What to produce:
Find the word "done" in the data below and copy each line that holds it.

Data provided:
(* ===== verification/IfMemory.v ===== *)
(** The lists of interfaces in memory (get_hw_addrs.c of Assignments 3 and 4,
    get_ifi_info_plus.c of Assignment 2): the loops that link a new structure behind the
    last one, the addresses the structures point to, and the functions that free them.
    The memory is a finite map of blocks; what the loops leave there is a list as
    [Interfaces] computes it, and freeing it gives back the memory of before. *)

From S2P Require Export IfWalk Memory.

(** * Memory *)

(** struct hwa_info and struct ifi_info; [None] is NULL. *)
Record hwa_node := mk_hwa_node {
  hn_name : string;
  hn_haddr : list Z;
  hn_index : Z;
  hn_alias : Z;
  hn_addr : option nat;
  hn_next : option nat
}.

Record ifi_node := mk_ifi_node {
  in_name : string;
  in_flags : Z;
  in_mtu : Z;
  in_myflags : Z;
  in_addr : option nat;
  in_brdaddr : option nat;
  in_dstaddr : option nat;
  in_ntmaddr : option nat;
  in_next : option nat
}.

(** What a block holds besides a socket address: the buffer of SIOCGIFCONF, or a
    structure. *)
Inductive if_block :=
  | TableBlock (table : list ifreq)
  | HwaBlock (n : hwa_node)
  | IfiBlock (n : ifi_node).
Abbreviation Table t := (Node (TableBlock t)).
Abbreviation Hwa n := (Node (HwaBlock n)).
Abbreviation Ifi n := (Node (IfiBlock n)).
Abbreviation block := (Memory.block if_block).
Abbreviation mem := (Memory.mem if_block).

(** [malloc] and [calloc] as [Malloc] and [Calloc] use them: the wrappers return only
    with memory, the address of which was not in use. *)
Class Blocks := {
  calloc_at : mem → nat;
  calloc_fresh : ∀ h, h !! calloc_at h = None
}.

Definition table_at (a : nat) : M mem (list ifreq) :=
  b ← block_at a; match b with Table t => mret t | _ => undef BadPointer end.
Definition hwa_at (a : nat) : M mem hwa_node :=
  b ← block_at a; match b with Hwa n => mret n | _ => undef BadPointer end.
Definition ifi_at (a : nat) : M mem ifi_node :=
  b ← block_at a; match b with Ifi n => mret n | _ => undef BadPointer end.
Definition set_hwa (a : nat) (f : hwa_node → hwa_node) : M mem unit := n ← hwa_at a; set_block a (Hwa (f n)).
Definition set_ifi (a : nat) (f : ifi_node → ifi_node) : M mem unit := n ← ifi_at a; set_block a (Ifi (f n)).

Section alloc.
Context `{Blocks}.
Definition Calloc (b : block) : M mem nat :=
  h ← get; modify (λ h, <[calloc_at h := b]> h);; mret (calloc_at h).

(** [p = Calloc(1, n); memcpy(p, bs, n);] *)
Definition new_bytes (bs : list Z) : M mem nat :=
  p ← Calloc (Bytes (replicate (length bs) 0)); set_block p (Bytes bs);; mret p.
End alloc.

---

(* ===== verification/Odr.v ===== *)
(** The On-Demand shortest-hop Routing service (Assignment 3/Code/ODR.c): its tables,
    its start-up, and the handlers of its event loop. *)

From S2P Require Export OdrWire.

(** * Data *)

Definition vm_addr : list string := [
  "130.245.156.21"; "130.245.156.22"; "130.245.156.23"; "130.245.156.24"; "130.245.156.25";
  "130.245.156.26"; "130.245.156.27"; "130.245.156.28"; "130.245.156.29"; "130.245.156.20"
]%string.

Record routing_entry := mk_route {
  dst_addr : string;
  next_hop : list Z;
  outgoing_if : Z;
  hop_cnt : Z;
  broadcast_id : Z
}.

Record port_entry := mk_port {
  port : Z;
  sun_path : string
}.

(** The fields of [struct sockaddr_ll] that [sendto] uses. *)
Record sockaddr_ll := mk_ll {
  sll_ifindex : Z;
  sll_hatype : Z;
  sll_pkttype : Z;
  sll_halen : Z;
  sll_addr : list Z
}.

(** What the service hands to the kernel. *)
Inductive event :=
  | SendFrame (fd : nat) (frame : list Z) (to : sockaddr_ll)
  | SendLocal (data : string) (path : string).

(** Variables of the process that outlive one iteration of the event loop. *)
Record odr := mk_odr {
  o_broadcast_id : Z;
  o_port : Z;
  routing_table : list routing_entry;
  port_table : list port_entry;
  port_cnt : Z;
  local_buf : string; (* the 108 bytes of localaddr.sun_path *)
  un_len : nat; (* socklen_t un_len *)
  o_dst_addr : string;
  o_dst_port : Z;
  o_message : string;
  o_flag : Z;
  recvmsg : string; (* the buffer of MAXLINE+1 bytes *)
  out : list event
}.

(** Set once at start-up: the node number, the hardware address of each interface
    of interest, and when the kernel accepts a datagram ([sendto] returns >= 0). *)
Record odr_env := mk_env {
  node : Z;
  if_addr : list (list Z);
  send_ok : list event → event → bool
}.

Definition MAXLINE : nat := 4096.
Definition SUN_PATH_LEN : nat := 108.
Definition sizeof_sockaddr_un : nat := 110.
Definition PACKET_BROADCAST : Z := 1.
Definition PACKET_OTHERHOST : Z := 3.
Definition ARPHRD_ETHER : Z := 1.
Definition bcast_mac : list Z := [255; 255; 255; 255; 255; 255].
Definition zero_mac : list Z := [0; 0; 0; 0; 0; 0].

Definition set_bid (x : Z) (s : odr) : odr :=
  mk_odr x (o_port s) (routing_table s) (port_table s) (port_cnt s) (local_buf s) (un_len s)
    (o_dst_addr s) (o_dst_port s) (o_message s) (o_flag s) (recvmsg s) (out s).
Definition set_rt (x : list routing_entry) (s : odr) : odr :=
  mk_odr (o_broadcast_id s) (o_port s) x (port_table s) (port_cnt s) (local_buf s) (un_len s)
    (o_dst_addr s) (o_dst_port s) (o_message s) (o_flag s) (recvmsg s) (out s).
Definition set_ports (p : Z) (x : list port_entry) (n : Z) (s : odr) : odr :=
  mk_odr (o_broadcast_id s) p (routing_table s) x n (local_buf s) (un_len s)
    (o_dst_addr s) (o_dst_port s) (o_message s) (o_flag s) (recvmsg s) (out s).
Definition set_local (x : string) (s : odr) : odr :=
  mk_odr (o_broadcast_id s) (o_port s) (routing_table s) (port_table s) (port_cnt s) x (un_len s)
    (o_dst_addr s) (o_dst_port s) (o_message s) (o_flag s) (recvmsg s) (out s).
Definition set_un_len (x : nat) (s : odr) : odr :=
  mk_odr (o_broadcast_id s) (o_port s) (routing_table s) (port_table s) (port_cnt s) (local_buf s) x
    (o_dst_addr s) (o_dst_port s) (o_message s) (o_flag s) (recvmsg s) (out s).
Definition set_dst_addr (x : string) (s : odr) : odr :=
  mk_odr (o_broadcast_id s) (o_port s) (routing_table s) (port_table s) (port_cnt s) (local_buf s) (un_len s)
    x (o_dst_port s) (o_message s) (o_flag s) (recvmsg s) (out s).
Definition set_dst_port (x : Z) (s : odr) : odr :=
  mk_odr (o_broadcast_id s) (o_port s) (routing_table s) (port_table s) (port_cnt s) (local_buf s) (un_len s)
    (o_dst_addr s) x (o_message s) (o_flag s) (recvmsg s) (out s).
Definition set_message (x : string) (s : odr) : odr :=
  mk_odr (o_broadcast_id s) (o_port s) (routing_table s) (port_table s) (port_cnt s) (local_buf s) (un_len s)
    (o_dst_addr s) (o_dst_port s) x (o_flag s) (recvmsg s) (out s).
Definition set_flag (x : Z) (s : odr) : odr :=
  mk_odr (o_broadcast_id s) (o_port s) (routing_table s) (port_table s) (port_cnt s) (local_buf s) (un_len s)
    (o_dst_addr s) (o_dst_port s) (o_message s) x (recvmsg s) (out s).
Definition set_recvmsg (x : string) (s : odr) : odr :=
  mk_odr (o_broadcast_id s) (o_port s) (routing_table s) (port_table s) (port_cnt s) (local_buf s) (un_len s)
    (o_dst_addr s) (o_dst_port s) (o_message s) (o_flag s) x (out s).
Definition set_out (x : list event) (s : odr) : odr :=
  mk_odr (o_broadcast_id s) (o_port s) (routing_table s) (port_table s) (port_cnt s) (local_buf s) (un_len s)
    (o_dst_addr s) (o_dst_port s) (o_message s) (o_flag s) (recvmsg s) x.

* * *

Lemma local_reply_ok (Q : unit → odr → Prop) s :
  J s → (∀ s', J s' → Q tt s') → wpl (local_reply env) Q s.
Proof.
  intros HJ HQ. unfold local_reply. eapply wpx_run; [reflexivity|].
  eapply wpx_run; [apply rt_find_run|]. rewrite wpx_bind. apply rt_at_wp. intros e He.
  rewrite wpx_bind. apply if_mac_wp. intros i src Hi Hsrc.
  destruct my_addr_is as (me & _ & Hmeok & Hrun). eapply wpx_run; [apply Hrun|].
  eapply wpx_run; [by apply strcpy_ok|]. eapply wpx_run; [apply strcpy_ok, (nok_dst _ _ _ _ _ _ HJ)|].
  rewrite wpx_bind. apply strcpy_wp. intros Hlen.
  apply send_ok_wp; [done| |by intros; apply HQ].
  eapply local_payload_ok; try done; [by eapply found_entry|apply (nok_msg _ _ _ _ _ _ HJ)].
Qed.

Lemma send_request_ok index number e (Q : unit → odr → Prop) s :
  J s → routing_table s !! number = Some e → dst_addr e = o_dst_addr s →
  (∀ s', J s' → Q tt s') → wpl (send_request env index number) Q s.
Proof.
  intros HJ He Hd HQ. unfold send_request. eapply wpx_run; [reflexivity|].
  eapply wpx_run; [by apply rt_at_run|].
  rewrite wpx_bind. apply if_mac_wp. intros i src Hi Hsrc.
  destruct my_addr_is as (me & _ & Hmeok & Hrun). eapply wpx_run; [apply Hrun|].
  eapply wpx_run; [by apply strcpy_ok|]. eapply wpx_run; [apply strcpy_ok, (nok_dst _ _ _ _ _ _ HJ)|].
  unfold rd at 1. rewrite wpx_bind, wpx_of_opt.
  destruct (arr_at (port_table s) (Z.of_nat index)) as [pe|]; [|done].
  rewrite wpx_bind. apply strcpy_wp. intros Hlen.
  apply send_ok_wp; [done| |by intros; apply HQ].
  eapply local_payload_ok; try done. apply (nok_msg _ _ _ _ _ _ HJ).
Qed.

Exercise solution:
  apply send_ok_wp; [done| |by intros; apply HQ].
  eapply local_payload_ok; try done; [by eapply found_entry|apply (nok_msg _ _ _ _ _ _ HJ)].
  destruct (arr_at (port_table s) (Z.of_nat index)) as [pe|]; [|done].
  apply send_ok_wp; [done| |by intros; apply HQ].
  eapply local_payload_ok; try done. apply (nok_msg _ _ _ _ _ _ HJ).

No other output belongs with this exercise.